Segment Start: EXCERPTED DATA
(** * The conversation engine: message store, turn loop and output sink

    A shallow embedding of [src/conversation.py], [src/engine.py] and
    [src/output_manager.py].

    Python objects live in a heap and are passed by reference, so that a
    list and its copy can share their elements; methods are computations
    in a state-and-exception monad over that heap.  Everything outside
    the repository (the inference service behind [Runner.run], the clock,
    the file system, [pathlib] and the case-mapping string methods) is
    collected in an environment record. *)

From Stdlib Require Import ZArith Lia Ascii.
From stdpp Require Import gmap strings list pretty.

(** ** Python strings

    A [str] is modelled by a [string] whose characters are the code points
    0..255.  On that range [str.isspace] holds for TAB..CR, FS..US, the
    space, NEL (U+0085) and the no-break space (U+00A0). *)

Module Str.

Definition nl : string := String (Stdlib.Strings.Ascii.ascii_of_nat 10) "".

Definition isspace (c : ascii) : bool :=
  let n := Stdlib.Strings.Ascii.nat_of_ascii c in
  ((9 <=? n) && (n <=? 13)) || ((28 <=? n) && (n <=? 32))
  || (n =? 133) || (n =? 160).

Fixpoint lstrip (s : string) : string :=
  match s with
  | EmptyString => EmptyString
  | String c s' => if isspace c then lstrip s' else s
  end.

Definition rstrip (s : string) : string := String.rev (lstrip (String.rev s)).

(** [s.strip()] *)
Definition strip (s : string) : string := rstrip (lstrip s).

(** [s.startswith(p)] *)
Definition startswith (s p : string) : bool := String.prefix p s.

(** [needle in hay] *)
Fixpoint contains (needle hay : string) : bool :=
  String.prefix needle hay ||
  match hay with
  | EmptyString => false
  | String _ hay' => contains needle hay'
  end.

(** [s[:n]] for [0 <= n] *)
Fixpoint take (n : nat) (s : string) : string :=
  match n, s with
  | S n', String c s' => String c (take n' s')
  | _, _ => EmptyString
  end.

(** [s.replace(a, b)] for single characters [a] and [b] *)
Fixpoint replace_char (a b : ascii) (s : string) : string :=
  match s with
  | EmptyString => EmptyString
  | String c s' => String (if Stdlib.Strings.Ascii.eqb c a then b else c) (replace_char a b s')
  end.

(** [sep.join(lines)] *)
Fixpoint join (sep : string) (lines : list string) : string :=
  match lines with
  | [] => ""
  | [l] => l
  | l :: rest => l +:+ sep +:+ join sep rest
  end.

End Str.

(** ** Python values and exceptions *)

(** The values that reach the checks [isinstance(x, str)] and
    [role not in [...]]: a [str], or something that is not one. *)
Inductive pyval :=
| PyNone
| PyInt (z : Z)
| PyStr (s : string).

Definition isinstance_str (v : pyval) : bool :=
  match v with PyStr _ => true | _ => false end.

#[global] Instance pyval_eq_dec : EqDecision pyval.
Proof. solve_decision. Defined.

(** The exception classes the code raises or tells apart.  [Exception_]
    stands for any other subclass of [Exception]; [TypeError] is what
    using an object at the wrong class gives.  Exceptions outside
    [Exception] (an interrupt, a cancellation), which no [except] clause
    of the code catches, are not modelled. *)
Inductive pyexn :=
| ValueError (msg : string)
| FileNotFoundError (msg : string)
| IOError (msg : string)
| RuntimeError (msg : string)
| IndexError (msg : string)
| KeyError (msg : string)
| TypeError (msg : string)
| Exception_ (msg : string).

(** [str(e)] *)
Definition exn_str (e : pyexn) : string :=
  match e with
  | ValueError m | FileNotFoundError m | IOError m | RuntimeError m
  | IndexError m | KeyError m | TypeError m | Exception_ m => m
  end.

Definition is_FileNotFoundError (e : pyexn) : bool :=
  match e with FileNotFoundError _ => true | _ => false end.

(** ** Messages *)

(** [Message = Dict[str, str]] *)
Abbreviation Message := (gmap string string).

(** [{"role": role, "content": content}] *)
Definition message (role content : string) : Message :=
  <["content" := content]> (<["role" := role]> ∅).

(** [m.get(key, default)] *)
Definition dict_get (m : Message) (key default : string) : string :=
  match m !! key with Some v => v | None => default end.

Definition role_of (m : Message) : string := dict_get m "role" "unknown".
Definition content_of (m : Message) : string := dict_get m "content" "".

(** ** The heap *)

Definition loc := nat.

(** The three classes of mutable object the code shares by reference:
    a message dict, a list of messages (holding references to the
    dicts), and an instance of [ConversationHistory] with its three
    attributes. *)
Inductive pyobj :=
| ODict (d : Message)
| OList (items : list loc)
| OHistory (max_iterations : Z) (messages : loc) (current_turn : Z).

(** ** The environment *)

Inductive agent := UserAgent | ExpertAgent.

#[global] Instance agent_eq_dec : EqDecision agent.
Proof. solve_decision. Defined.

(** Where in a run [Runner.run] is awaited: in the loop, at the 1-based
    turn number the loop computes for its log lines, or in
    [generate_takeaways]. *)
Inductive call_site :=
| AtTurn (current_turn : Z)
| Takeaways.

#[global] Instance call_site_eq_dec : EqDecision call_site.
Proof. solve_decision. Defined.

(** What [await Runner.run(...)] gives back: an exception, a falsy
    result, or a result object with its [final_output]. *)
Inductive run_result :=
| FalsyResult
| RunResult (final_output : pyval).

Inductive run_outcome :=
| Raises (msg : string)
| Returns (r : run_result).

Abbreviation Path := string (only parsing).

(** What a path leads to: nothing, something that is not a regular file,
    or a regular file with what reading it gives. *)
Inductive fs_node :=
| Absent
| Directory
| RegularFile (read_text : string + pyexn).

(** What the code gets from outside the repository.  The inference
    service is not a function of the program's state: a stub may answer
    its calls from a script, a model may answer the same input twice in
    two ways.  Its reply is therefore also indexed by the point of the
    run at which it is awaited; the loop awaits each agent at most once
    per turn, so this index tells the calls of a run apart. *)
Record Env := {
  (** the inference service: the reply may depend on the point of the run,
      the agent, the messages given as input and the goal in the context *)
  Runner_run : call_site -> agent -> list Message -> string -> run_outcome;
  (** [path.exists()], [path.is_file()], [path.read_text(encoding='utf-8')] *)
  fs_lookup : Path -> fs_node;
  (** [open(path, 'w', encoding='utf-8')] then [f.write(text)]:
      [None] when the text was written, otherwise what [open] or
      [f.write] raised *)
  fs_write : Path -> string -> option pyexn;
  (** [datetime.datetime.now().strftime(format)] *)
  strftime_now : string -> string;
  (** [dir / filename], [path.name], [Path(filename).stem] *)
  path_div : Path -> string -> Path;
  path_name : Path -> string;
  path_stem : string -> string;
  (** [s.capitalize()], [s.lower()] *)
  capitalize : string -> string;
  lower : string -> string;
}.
Segment End: EXCERPTED DATA
Up to and including the line containing "(** [needle in hay] *)", please write out the listing exactly, starting from its first line.

- [SOLUTION FOR THIS PROBLEM]:
(** * The conversation engine: message store, turn loop and output sink

    A shallow embedding of [src/conversation.py], [src/engine.py] and
    [src/output_manager.py].

    Python objects live in a heap and are passed by reference, so that a
    list and its copy can share their elements; methods are computations
    in a state-and-exception monad over that heap.  Everything outside
    the repository (the inference service behind [Runner.run], the clock,
    the file system, [pathlib] and the case-mapping string methods) is
    collected in an environment record. *)

From Stdlib Require Import ZArith Lia Ascii.
From stdpp Require Import gmap strings list pretty.

(** ** Python strings

    A [str] is modelled by a [string] whose characters are the code points
    0..255.  On that range [str.isspace] holds for TAB..CR, FS..US, the
    space, NEL (U+0085) and the no-break space (U+00A0). *)

Module Str.

Definition nl : string := String (Stdlib.Strings.Ascii.ascii_of_nat 10) "".

Definition isspace (c : ascii) : bool :=
  let n := Stdlib.Strings.Ascii.nat_of_ascii c in
  ((9 <=? n) && (n <=? 13)) || ((28 <=? n) && (n <=? 32))
  || (n =? 133) || (n =? 160).

Fixpoint lstrip (s : string) : string :=
  match s with
  | EmptyString => EmptyString
  | String c s' => if isspace c then lstrip s' else s
  end.

Definition rstrip (s : string) : string := String.rev (lstrip (String.rev s)).

(** [s.strip()] *)
Definition strip (s : string) : string := rstrip (lstrip s).

(** [s.startswith(p)] *)
Definition startswith (s p : string) : bool := String.prefix p s.

(** [needle in hay] *)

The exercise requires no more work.